From 1534cbf1fa4219b2fc0b025e1775d19b6d3001da Mon Sep 17 00:00:00 2001
From: CJ Cullen <cjcullen@google.com>
Date: Wed, 15 Mar 2017 13:28:18 -0700
Subject: [PATCH] Add abac_authorization_file local var to allow
 ABAC_AUTHZ_FILE to be set outside the script.

---
 cluster/gce/gci/configure-helper.sh | 6 +++---
 1 file changed, 3 insertions(+), 3 deletions(-)

diff --git a/cluster/gce/gci/configure-helper.sh b/cluster/gce/gci/configure-helper.sh
index ebeca130437..1008f299a88 100644
--- a/cluster/gce/gci/configure-helper.sh
+++ b/cluster/gce/gci/configure-helper.sh
@@ -1108,9 +1108,9 @@ function start-kube-apiserver {
 
   # Load existing ABAC policy files written by versions < 1.6 of this script
   # TODO: only default to this legacy path when in upgrade mode
-  ABAC_AUTHZ_FILE="${ABAC_AUTHZ_FILE:-/etc/srv/kubernetes/abac-authz-policy.jsonl}"
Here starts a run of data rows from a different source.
Lemma copy2_Ok a b w x w' : copy2 a b w = (Ok x, w') ->
  exists c, media w !! a = Some c /\ media w' = <[b := c]> (media w) /\ versions w' = versions w.
Proof.
  unfold copy2. intros H. run_ok H. destruct (media w !! a) as [c|] eqn:E; [|discriminate H]. exists c. split; [done|].
  apply then_Ok in H as (f & w1 & H1 & H). destruct (next_fault_same w) as (F1 & F2 & _). rewrite H1 in F1, F2. cbn in F1, F2.
  destruct f; try discriminate H. injection H as _ <-. cbn. by rewrite F1.
Qed.

Lemma replace_Ok a b w x w' : os_replace a b w = (Ok x, w') ->
  exists c, media w !! a = Some c /\ media w' = <[b := c]> (delete a (media w)) /\ versions w' = versions w.
Proof.
  unfold os_replace. intros H. run_ok H. destruct (media w !! a) as [c|] eqn:E; [|discriminate H]. exists c. split; [done|].
  apply attempt_Ok in H as (w1 & -> & E1 & E2 & _). cbn. by rewrite E1.
Qed.

Lemma append_Ok stamp iso sel clamp rt rid source prompt meta res w num res' w' :
  append_version stamp iso sel clamp rt rid source prompt meta res w = (Ok (num, res'), w') ->
  exists l k at_ content, records_of res = Ok l /\ next_version l = Ok num /\ media w !! source = Some content
    /\ media w' = <[snapshot_path rt rid num (stamp k) := content]> (media w) /\ versions w' = versions w
    /\ let new := dict_set (u "versions") (JArr (l ++ [JObj (version_record num (snapshot_path rt rid num (stamp k)) prompt at_ meta (previous_version clamp res))])) res in
       res' = if sel then dict_set (u "current_version") (JInt num) new else new.
Proof.
  unfold append_version. intros H. run_ok H. apply then_Ok in H as (t & w1 & Ht & H). unfold tick in Ht. injection Ht as <- <-.
  apply then_Ok in H as (y & w2 & H2 & H). apply copy2_Ok in H2 as (c & Hc & Hm & Hv).
  apply then_Ok in H as (y' & w3 & H3 & H). unfold note_snapshot in H3. injection H3 as <- <-.
  apply then_Ok in H as (at_ & w4 & H4 & H). unfold tick in H4. injection H4 as <- <-. unfold ret in H. injection H as <- <- <-.
  eexists _, _, _, c. split; [exact E|]. split; [exact E0|]. split; [exact Hc|]. split; [exact Hm|]. split; [exact Hv|]. reflexivity.
Qed.
(* ===== verification/VersionRename.v ===== *)
(** * Moving the version history of an asset to a new name

    [VersionManager.rename_resource] of [lib/version_manager.py].  The snapshots
    are renamed one by one before [versions.json] is written, so a failure
    leaves some of them moved; the theorem is that running the call again
    finishes the work.  [nfc] is the Unicode normal form. *)

From S2P Require Import Prelude Json Assets AssetRename ScriptReview VersionManager VersionHistory VersionAtomic.

Section rename.
Context (nfc : pystr -> pystr).

(** [for v in record.get("versions", [])], of which only objects count. *)
Definition rename_items (res : dict) : result (list json) :=
  match dict_get (u "versions") res with
  | None => Ok []
  | Some (JArr l) => Ok l
  | Some (JStr _) | Some (JObj _) => Ok []
  | Some _ => Raise TypeError
  end.

(** The snapshot of a record that has one. *)
Definition record_file (item : json) : option pystr :=
  match item with
  | JObj m => match dict_get (u "file") m with Some (JStr f) => Some f | _ => None end
  | _ => None
  end.

(** [PurePosixPath(file.replace("\\", "/")).name] in normal form. *)
Definition snapshot_name (f : pystr) : pystr :=
  nfc (AssetRename.path_name (AssetRename.parse_path (map (fun c => if (c =? 92)%N then 47%N else c) f))).

(** The new path, for a snapshot that is named after the old id. *)
Definition renamed_file (rt : string) (old_id new_id f : pystr) : option pystr :=
  let prefix := nfc old_id ++ u "_v" in
  let name := snapshot_name f in
  if bool_decide (take (length prefix) name = prefix)
  then Some (u "versions/" ++ u rt ++ u "/" ++ new_id ++ u "_v" ++ drop (length prefix) name)
  else None.
Lemma lstrip_suffix s : exists w, s = w ++ lstrip s.
Proof.
  induction s as [|c s [w IH]]; [by exists []|]. cbn [lstrip]. destruct (is_space c); [|by exists []]. exists (c :: w). cbn. by rewrite <- IH.
Qed.
Lemma lstrip_head s : match lstrip s with c :: _ => is_space c = false | [] => True end.
Proof. induction s as [|c s IH]; [done|]. cbn [lstrip]. destruct (is_space c) eqn:E; done. Qed.
Lemma lstrip_fixed s : match s with c :: _ => is_space c = false | [] => True end -> lstrip s = s.
Proof. destruct s as [|c s]; [done|]. cbn. by intros ->. Qed.

Lemma strip_idempotent s : strip (strip s) = strip s.
Proof.
  unfold strip. set (r := lstrip s). set (q := lstrip (reverse r)). destruct (lstrip_suffix (reverse r)) as [w Hw]. fold q in Hw.
  apply (f_equal reverse) in Hw. rewrite reverse_involutive, reverse_app in Hw.
  rewrite (lstrip_fixed (reverse q)); [rewrite reverse_involutive; by rewrite (lstrip_fixed q) by apply lstrip_head|].
  pose proof (lstrip_head s) as Hh. fold r in Hh. rewrite Hw in Hh. by destruct (reverse q).
Qed.

Lemma key_text_exact_witness :
  valid id demo_key /\ decode id (u "artifact-key-v1:WyJlcGlzb2RlLXZpZGVvIiwzLCLDqTEiXQ") = Ok demo_key.
Proof.
  assert (valid id demo_key) as Hv by (exists [JInt 3; JStr [233; 49]%N]; reflexivity). split; [exact Hv|].
  apply (key_text_exact id strip_idempotent demo_key (u "artifact-key-v1:WyJlcGlzb2RlLXZpZGVvIiwzLCLDqTEiXQ")); [exact Hv|exact demo_key_text].
Defined.
(** The swap back leads to the claims before the swap. *)
Lemma undo_swap_spec l l' x y s m m' :
  named l -> named l' -> _encode_optional_entries casefold l = Ok x -> _encode_optional_entries casefold l' = Ok y -> same_scope x y ->
  sound nfc casefold m -> agrees l m -> holds y m = false -> reads s m' -> m' = m \/ m' = apply_changes y m ->
  exists r s', undo_swap l l' s = (r, s') /\ ((r = Ok tt /\ reads s' m) \/ (exists e, r = Raise e /\ 1 <= troubles s /\ (reads s' m \/ reads s' m'))).
Proof.
  intros Hl Hl' Hx Hy Hd Hs Ha Hne Hr Hm'. pose proof (agrees_holds _ _ _ Hl Hx Ha) as Hhx.
  pose proof (swap_law s m' l' l y x Hr Hl Hy Hx) as Hsw. unfold undo_swap, then_ at 1. unfold spec_swap in Hsw. destruct Hm' as [-> | ->].
  - rewrite Hne in Hsw. destruct (implements_cases _ _ _ _ _ Hsw) as (r & s1 & -> & [(b & -> & <- & Hr1 & Ht1)|(e & -> & _ & Hlt & Hr1)]).
    + unfold then_. destruct (entries_match_cases l s1 m Hr1 Hl) as (r & s2 & -> & Hr2 & Ht2 & [[-> _]|[[-> Hna]|(e & -> & _ & H1)]]); [|done|].
      * eexists _, s2. split; [done|]. by left.
      * eexists _, s2. split; [done|]. right. exists e. split; [done|]. split; [lia|by left].
    + eexists _, s1. split; [done|]. right. exists e. split; [done|]. split; [lia|tauto].
  - rewrite apply_holds, (apply_back x y m Hd Hhx) in Hsw. cbv zeta in Hsw. rewrite (sound_unique _ _ _ Hs) in Hsw.
    rewrite bool_decide_eq_false_2 in Hsw by (intros E; rewrite E in Hne; by rewrite apply_holds in Hne).
    destruct (implements_cases _ _ _ _ _ Hsw) as (r & s1 & -> & [(b & -> & <- & Hr1 & Ht1)|(e & -> & _ & Hlt & Hr1)]).
    + eexists _, s1. split; [done|]. by left.
    + eexists _, s1. split; [done|]. right. exists e. split; [done|]. split; [lia|tauto].
Qed.

Lemma commit_settled plan x y s m r s' :
  changed plan = true -> named (before plan) -> named (after plan) ->
  _encode_optional_entries casefold (before plan) = Ok x -> _encode_optional_entries casefold (after plan) = Ok y -> same_scope x y ->
  agrees (before plan) m -> holds y m = false -> reads s m -> commit plan s = (r, s') ->
  exists m', reads s' m' /\ settled (troubles s) m (apply_changes y m) r m' /\ forall p, r = Ok p -> p = plan.
Proof.
  intros Hch Hl Hl' Hx Hy Hd Ha Hne Hr. unfold commit. rewrite Hch. cbn [negb]. fold (undo_swap (before plan) (after plan)). unfold then_ at 1.
  pose proof (reads_sound _ _ Hr) as Hs. pose proof (swap_law s m _ _ _ _ Hr Hl' Hx Hy) as Hsw. unfold spec_swap in Hsw.
  rewrite (agrees_holds _ _ _ Hl Hx Ha) in Hsw. cbv zeta in Hsw.
  rewrite bool_decide_eq_false_2 in Hsw by (intros E; rewrite <- E in Hne; by rewrite apply_holds in Hne).
  destruct (replace_entries_if_matches_atomically (before plan) (after plan) s) as [rb sb] eqn:Eb.
  assert (left_by s m (apply_changes y m) rb sb /\ forall b, rb = Ok b -> b = true) as [Hlb Htrue].
  { destruct (unique_paths nfc casefold (apply_changes y m)).
    - split; [by eapply implements_left|]. intros b ->. destruct (implements_cases _ _ _ _ _ Hsw) as (r1 & s1 & E & [(b' & -> & <- & _)|(e & -> & _)]);
        apply pair_equal_spec in E as [E _]; [by apply Ok_inj in E|done].
    - split; [by apply (implements_left_fails _ _ _ _ _ ArtifactManifestError)|]. intros b ->. destruct Hsw as [(_ & E & _)|(_ & (e & E & _) & _)]; done. }
  match goal with |- context [guarded ?bd ?un s] => destruct (guarded bd un s) as [rg sg] eqn:Eg end.
  assert (exists m', reads sg m' /\ settled (troubles s) m (apply_changes y m) rg m') as (m' & Hr' & Hst).
  { eapply guarded_settled; [exact Eb|exact Hlb| |exact Eg]. intros m' Hm Hm'. by eapply undo_swap_spec. }
  destruct rg as [b|e].
  - apply guarded_Ok in Eg. rewrite Eb in Eg. apply pair_equal_spec in Eg as [-> ->]. rewrite (Htrue b eq_refl).
    intros [<- <-]%pair_equal_spec. exists m'. split; [done|]. split; [done|]. by intros p [= <-].
  - intros [<- <-]%pair_equal_spec. exists m'. split; [done|]. split; [exact Hst|done].
Qed.

Lemma compensate_spec receipt x y s m r s' :
  changed receipt = true -> named (before receipt) -> named (after receipt) ->
  _encode_optional_entries casefold (before receipt) = Ok x -> _encode_optional_entries casefold (after receipt) = Ok y ->
  reads s m -> compensate receipt s = (r, s') ->
  exists m', reads s' m' /\ match r with Ok _ => m' = apply_changes x m | Raise _ => m' = m \/ (m' = apply_changes x m /\ 1 <= troubles s) end.
Proof.
  intros Hch Hl Hl' Hx Hy Hr. unfold compensate. rewrite Hch. cbn [negb]. unfold then_ at 1.
  assert (forall m', agrees (before receipt) m' -> apply_changes x m' = m') as Hid.
  { intros m' Ha. pose proof (agrees_holds _ _ _ Hl Hx Ha) as Hh. rewrite holds_spec in Hh. apply map_eq. intros k. rewrite lookup_apply.
    destruct (x !! k) as [v|] eqn:Ek; [by rewrite (Hh k v Ek)|done]. }
  pose proof (swap_law s m _ _ _ _ Hr Hl Hy Hx) as Hsw. unfold spec_swap in Hsw. 
  assert (forall s1, reads s1 m -> troubles s1 <= troubles s ->
    (do! same := _entries_match (before receipt) in if (same : bool) then ret false else lift (Raise ArtifactManifestError)) s1 = (r, s') ->
    exists m', reads s' m' /\ match r with Ok _ => m' = apply_changes x m | Raise _ => m' = m \/ (m' = apply_changes x m /\ 1 <= troubles s) end) as Hcheck.
  { intros s1 Hr1 Ht1. unfold then_. destruct (entries_match_cases _ s1 m Hr1 Hl) as (r1 & s2 & -> & Hr2 & Ht2 & [[-> Ha]|[[-> _]|(e & -> & _ & _)]]);
      intros [<- <-]%pair_equal_spec; exists m; (split; [done|]); [by rewrite Hid|by left..]. }
  destruct (holds y m); [|destruct (implements_cases _ _ _ _ _ Hsw) as (r1 & s1 & -> & [(b & -> & <- & Hr1 & Ht1)|(e & -> & _ & Hlt & Hr1)])].
  - cbv zeta in Hsw. set (m1 := apply_changes x m) in *. case_bool_decide as Em.
    + destruct (implements_cases _ _ _ _ _ Hsw) as (r1 & s1 & -> & [(b & -> & _ & Hr1 & Ht1)|(e & -> & _ & Hlt & Hr1)]).
      * destruct b; [intros [<- <-]%pair_equal_spec; exists m; by rewrite Em|]. by apply Hcheck.
      * intros [<- <-]%pair_equal_spec. exists m. split; [tauto|by left].
    + destruct (unique_paths nfc casefold m1).
      * destruct (implements_cases _ _ _ _ _ Hsw) as (r1 & s1 & -> & [(b & -> & <- & Hr1 & Ht1)|(e & -> & _ & Hlt & Hr1)]); intros [<- <-]%pair_equal_spec; [by exists m1|].
        destruct Hr1 as [Hr1|Hr1]; [exists m; split; [done|by left]|exists m1; split; [done|right; split; [done|lia]]].
      * destruct (replace_entries_if_matches_atomically (after receipt) (before receipt) s) as [r1 s1].
        destruct Hsw as [(_ & E & Hr1)|(_ & (e & E & _) & [Hr1|[]])]; cbn [fst snd] in *; rewrite E; intros [<- <-]%pair_equal_spec; exists m; (split; [done|by left]).
  - by apply Hcheck.
  - intros [<- <-]%pair_equal_spec. exists m. split; [tauto|by left].
Qed.

(** ** Encoding a scoped mapping *)

Lemma names_same key key' t : names nfc key t -> names nfc key' t -> key = key'.
Proof. intros [_ H1] [_ H2]. rewrite H1 in H2. by apply Ok_inj in H2. Qed.

Lemma encode_targets_Ok l acc :
  NoDup l.*1 -> (forall k e, (k, e) ∈ l -> fit casefold e /\ exists t, names nfc k t /\ acc !! t = None) -> exists m, encode_targets casefold l acc = Ok m.
Proof.
  revert acc. induction l as [|[k e] l IH]; intros acc Hnd Hl; [by eexists|]. cbn [fmap list_fmap fst] in Hnd. apply NoDup_cons in Hnd as [Hk Hnd].
  destruct (Hl k e) as (He & t & Ht & Hacc); [by apply elem_of_cons; left|]. cbn [encode_targets]. rewrite (He : target_entry casefold e = Ok tt). cbn [bind].
  rewrite (proj1 Ht). cbn [bind]. rewrite Hacc, bool_decide_eq_false_2 by (by intros []). apply IH; [done|]. intros k' e' Hin.
  destruct (Hl k' e') as (He' & t' & Ht' & Hacc'); [by apply elem_of_cons; right|]. split; [done|]. exists t'. split; [done|].
  rewrite lookup_insert_ne; [done|]. intros <-. apply Hk. rewrite <- (names_same _ _ _ Ht' Ht). apply list_elem_of_fmap. by exists (k', e').
Qed.

Lemma encode_optional_Ok (l : scoped) : NoDup l.*1 -> named l ->
  exists y, encode_optional l = Ok y /\ forall k v, y !! k = Some v <-> exists key, (key, v) ∈ l /\ names nfc key k.
Proof.
  induction l as [|[key v] l IH]; intros Hnd Hn; cbn [encode_optional].
  - exists ∅. split; [done|]. intros k v. rewrite lookup_empty. split; [done|]. intros (key & Hin & _). by apply not_elem_of_nil in Hin.
  - cbn [fmap list_fmap fst] in Hnd. apply NoDup_cons in Hnd as [Hk Hnd]. apply Forall_cons in Hn as [[t Ht] Hn]. cbn [fst] in Ht.
    destruct (IH Hnd Hn) as (y & -> & Hy). rewrite (proj1 Ht). cbn [bind].
    assert (y !! t = None) as Hfresh.
    { destruct (y !! t) as [w|] eqn:E; [|done]. apply Hy in E as (key' & Hin & Ht'). destruct Hk. rewrite (names_same _ _ _ Ht Ht').
      apply list_elem_of_fmap. by exists (key', w). }
    rewrite Hfresh, bool_decide_eq_false_2 by (by intros []). eexists. split; [reflexivity|]. intros k w. rewrite lookup_insert_Some, Hy. split.
    + intros [[<- <-]|[_ (key' & Hin & Hk')]]; [exists key; split; [by apply elem_of_cons; left|done]|exists key'; split; [by apply elem_of_cons; right|done]].
    + intros (key' & [[= -> ->]|Hin]%elem_of_cons & Hk'); [left; split; [exact (names_inj nfc key _ _ Hk' (proj1 Ht))|done]|right]. split; [|by exists key'].
      intros <-. destruct Hk. rewrite (names_same _ _ _ Ht Hk'). apply list_elem_of_fmap. by exists (key', w).
Qed.

(** A scoped mapping of named keys and canonical entries is encoded as it is. *)
Lemma encode_scoped (l : scoped) : NoDup l.*1 -> named l -> (forall k e, (k, Some e) ∈ l -> fit casefold e) ->
  exists y, _encode_optional_entries casefold l = Ok y /\ forall k v, y !! k = Some v <-> exists key, (key, v) ∈ l /\ names nfc key k.
Proof.
  intros Hnd Hn Hf. destruct (encode_optional_Ok l Hnd Hn) as (y & Hy & Hspec). exists y. split; [|done]. unfold _encode_optional_entries.
  set (present := omap _ l). destruct (encode_targets_Ok present ∅) as [m Hm]; [| |unfold _encode_target_entries; by rewrite Hm].
  - unfold present. clear -Hnd. induction l as [|[k [e|]] l IH]; [constructor|..]; cbn [fmap list_fmap fst] in Hnd; apply NoDup_cons in Hnd as [Hk Hnd];
      cbn [omap list_omap snd fst]; [|by apply IH]. cbn [fmap list_fmap fst]. apply NoDup_cons. split; [|by apply IH].
    intros ([k' e'] & -> & Hin)%list_elem_of_fmap. apply Hk. apply list_elem_of_omap in Hin as ([k2 [e2|]] & Hin & E); [|done]. injection E as -> ->.
    apply list_elem_of_fmap. by exists (k', Some e').
  - intros k e Hin. apply list_elem_of_omap in Hin as ([k2 [e2|]] & Hin & E); [|done]. injection E as -> ->. split; [by eapply Hf|].
    unfold named in Hn. rewrite Forall_forall in Hn. destruct (Hn _ Hin) as [t Ht]. exists t. split; [done|apply lookup_empty].
Qed.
-  if [[ -n "${ABAC_AUTHZ_FILE:-}" && -e "${ABAC_AUTHZ_FILE}" ]]; then
-    params+=" --authorization-policy-file=${ABAC_AUTHZ_FILE}"
+  local abac_authorization_file="${ABAC_AUTHZ_FILE:-/etc/srv/kubernetes/abac-authz-policy.jsonl}"
+  if [[ -n "${abac_authorization_file:-}" && -e "${abac_authorization_file}" ]]; then
+    params+=" --authorization-policy-file=${abac_authorization_file}"
     authorization_mode+=",ABAC"
   fi
   local webhook_config_mount=""